- [EXERCISE] Copy out each line of the entries below in which the string "concat" appears.
■ ■ ■ ■ ■
(* ===== verification/ExeContextProofs.v ===== *)
(** The store of execution contexts: its invariant, that recording keeps it
    and gives every trace one context, and what archiving changes. *)
From stdpp Require Import base gmap list fin_maps sets.
From Stdlib Require Import ZArith Lia.
From S2P Require Import Prelude Printf Chains ExeContext.
Open Scope prog_scope.
Open Scope Z_scope.

(** ** Contexts *)

(** What a context is apart from its link: serial number, epoch, addresses *)
Definition contexts (h : gmap loc ExeContext) : gmap loc (Z * Z * list Z) :=
  (fun e => (ecu e, epoch e, ips e)) <$> h.

Lemma contexts_lookup h l e : h !! l = Some e -> contexts h !! l = Some (ecu e, epoch e, ips e).
Proof. intros E. unfold contexts. by rewrite lookup_fmap, E. Qed.

Lemma contexts_inv h l u ep tr : contexts h !! l = Some (u, ep, tr) ->
  exists e, h !! l = Some e /\ ecu e = u /\ epoch e = ep /\ ips e = tr.
Proof. unfold contexts. intros (e & [= <- <- <-] & E)%lookup_fmap_Some. eauto. Qed.

Lemma contexts_set_chain h l e p : h !! l = Some e -> contexts (<[l := set_chain p e]> h) = contexts h.
Proof.
  intros E. unfold contexts. rewrite fmap_insert. cbn. apply insert_id. by rewrite lookup_fmap, E.
Qed.

(** The invariant of the contexts: in the current epoch each trace has at
    most one, and the serial numbers are distinct multiples of four below the
    next one. *)
Record ctx_ok (c : gmap loc (Z * Z * list Z)) (next_ecu : Z) : Prop := {
  ctx_unique l1 l2 u1 u2 tr : c !! l1 = Some (u1, 0, tr) -> c !! l2 = Some (u2, 0, tr) -> l1 = l2;
  ctx_ecu l u ep tr : c !! l = Some (u, ep, tr) -> 4 <= u < next_ecu /\ u mod 4 = 0;
  ctx_ecu_inj l1 l2 u ep1 ep2 tr1 tr2 :
    c !! l1 = Some (u, ep1, tr1) -> c !! l2 = Some (u, ep2, tr2) -> l1 = l2;
  ctx_nonempty l u ep tr : c !! l = Some (u, ep, tr) -> tr <> [];
  ctx_next : 4 <= next_ecu < 2 ^ 32 /\ next_ecu mod 4 = 0
}.

Lemma plausible_4 u : 0 < u -> u mod 4 = 0 -> is_plausible_ECU u = true.
Proof.
  intros H0 H4. unfold is_plausible_ECU. rewrite (proj2 (Z.ltb_lt _ _)) by done.
  change 3 with (Z.ones 2). rewrite Z.land_ones by lia. change (2 ^ 2) with 4. by rewrite H4.
Qed.

Lemma ctx_ok_add c u l tr : ctx_ok c u -> u + 4 < 2 ^ 32 -> c !! l = None -> tr <> [] ->
  (forall l' u', c !! l' <> Some (u', 0, tr)) -> ctx_ok (<[l := (u, 0, tr)]> c) (u + 4).
Proof.
  intros [Cu Ce Ci Cn Cx] Hlt Hl Htr Hno. split.
  - intros l1 l2 u1 u2 t [[<- E1]|[H1 E1]]%lookup_insert_Some [[<- E2]|[H2 E2]]%lookup_insert_Some; [done| | |].
    + injection E1 as <- <-. by apply Hno in E2.
    + injection E2 as <- <-. by apply Hno in E1.
    + by eapply Cu.
  - intros l' u' ep t [[<- [= <- <- <-]]|[_ E]]%lookup_insert_Some; [lia|]. apply Ce in E. lia.
  - intros l1 l2 u' ep1 ep2 t1 t2 [[<- E1]|[H1 E1]]%lookup_insert_Some [[<- E2]|[H2 E2]]%lookup_insert_Some; [done| | |].
    + injection E1 as <- <- <-. apply Ce in E2. lia.
    + injection E2 as <- <- <-. apply Ce in E1. lia.
    + by eapply Ci.
  - intros l' u' ep t [[<- [= <- <- <-]]|[_ E]]%lookup_insert_Some; [done|]. by eapply Cn.
  - split; [lia|]. rewrite <- Zplus_mod_idemp_l. by rewrite (proj2 Cx).
Qed.

(** ** Memory *)

Lemma wp_ec_assert b s (Q : unit -> ec_state -> Prop) : b = true -> Q tt s -> wp (ec_assert b) s Q.
Proof. intros ->. done. Qed.

Lemma wp_eload l s e (Q : ExeContext -> ec_state -> Prop) : ecs s !! l = Some e -> Q e s ->
  wp (eload (Some l)) s Q.
Proof. intros E HQ. unfold wp, eload. by rewrite E. Qed.

Lemma wp_estore l f s e (Q : unit -> ec_state -> Prop) : ecs s !! l = Some e ->
  Q tt (set_ecs (<[l := f e]> (ecs s)) s) -> wp (estore l f) s Q.
Proof. intros E HQ. unfold wp, estore. by rewrite E. Qed.

Lemma wp_tab_get t i p s (Q : ptr -> ec_state -> Prop) : t !! i = Some p -> Q p s ->
  wp (tab_get t (Z.of_nat i)) s Q.
Proof.
  intros E HQ. unfold tab_get. rewrite (proj2 (Z.leb_le 0 _)) by lia. by rewrite Nat2Z.id, E.
Qed.

Lemma wp_htab_get i p s (Q : ptr -> ec_state -> Prop) : ec_htab s !! i = Some p -> Q p s ->
  wp (htab_get (Z.of_nat i)) s Q.
Proof. intros E HQ. unfold htab_get. apply wp_bind, wp_gets. by eapply wp_tab_get. Qed.

Lemma wp_htab_set i q p s (Q : unit -> ec_state -> Prop) : ec_htab s !! i = Some q ->
  Q tt (set_htab (<[i := p]> (ec_htab s)) (ec_htab_size s) (ec_htab_size_idx s) s) ->
  wp (htab_set (Z.of_nat i) p) s Q.
Proof.
  intros E HQ. unfold htab_set. apply wp_bind. eapply wp_htab_get; [done|]. apply wp_modify.
  by rewrite Nat2Z.id.
Qed.

(** ** The table *)

Definition ec_hashed (c : gmap loc (Z * Z * list Z)) (size : Z) (cs : list (list loc)) : Prop :=
  forall i ls l u ep tr, cs !! i = Some ls -> l ∈ ls -> c !! l = Some (u, ep, tr) ->
    Z.to_nat (calc_hash tr size) = i.

(** The chains of the table are [cs]; they hold all contexts. *)
Record tab_ok (s : ec_state) (cs : list (list loc)) : Prop := {
  tb_table : table ec_chain (ecs s) (ec_htab s) cs;
  tb_nodup : NoDup (concat cs);
  tb_all l e : ecs s !! l = Some e -> l ∈ concat cs;
  tb_length : Z.of_nat (length cs) = ec_htab_size s;
  tb_prime : ec_primes !! ec_htab_size_idx s = Some (ec_htab_size s);
  tb_hashed : ec_hashed (contexts (ecs s)) (ec_htab_size s) cs
}.

Record ec_ok (s : ec_state) (cs : list (list loc)) : Prop := {
  eo_tab : tab_ok s cs;
  eo_ctx : ctx_ok (contexts (ecs s)) (ec_next_ecu s)
}.

Lemma ec_primes_range i n : ec_primes !! i = Some n -> 769 <= n <= 100663319 /\ (i < N_EC_PRIMES)%nat.
Proof.
  intros E. pose proof (lookup_lt_Some _ _ _ E) as Hi. split; [|done].
  apply list_elem_of_lookup_2 in E. revert n E. apply Forall_forall. apply (bool_decide_unpack _).
  vm_compute. done.
Qed.

Lemma tab_pos s cs : tab_ok s cs -> 0 < ec_htab_size s.
Proof. intros Ht. pose proof (ec_primes_range _ _ (tb_prime _ _ Ht)). lia. Qed.

(** The slot of a trace *)
Lemma tab_slot s cs tr : tab_ok s cs ->
  exists i p ls, calc_hash tr (ec_htab_size s) = Z.of_nat i /\ ec_htab s !! i = Some p /\
    cs !! i = Some ls /\ chain ec_chain (ecs s) p ls.
Proof.
  intros Ht. pose proof (Z.mod_pos_bound (hash_loop tr 0) (ec_htab_size s) (tab_pos s cs Ht)) as Hm.
  pose proof (tb_length _ _ Ht) as Hl. pose proof (Forall2_length _ _ _ (tb_table _ _ Ht)) as Hlen.
  destruct (table_lookup ec_chain (ecs s) (ec_htab s) cs (Z.to_nat (calc_hash tr (ec_htab_size s))))
    as (p & ls & Ep & El & Hc); [apply Ht|unfold calc_hash; lia|].
  eexists _, p, ls. split; [|done]. unfold calc_hash in *. lia.
Qed.

Lemma tab_in_chain s cs tr i ls l u ep : tab_ok s cs -> calc_hash tr (ec_htab_size s) = Z.of_nat i ->
  cs !! i = Some ls -> contexts (ecs s) !! l = Some (u, ep, tr) -> l ∈ ls.
Proof.
  intros Ht Hi Ei E. destruct (contexts_inv _ _ _ _ _ E) as (e & Ee & _).
  pose proof (tb_all _ _ Ht l e Ee) as (j & ks & Ej & Hl)%table_elem.
  pose proof (tb_hashed _ _ Ht j ks l u ep tr Ej Hl E) as Hj. rewrite Hi, Nat2Z.id in Hj. by simplify_eq.
Qed.

(** The variables that recording does not change *)
Definition statics (s : ec_state) : Z * bool * ptr := (clo_backtrace_size s, init_done s, null_ec s).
■ ■ ■ ■ ■
- [RESPONSE AREA]
  tb_nodup : NoDup (concat cs);
  tb_all l e : ecs s !! l = Some e -> l ∈ concat cs;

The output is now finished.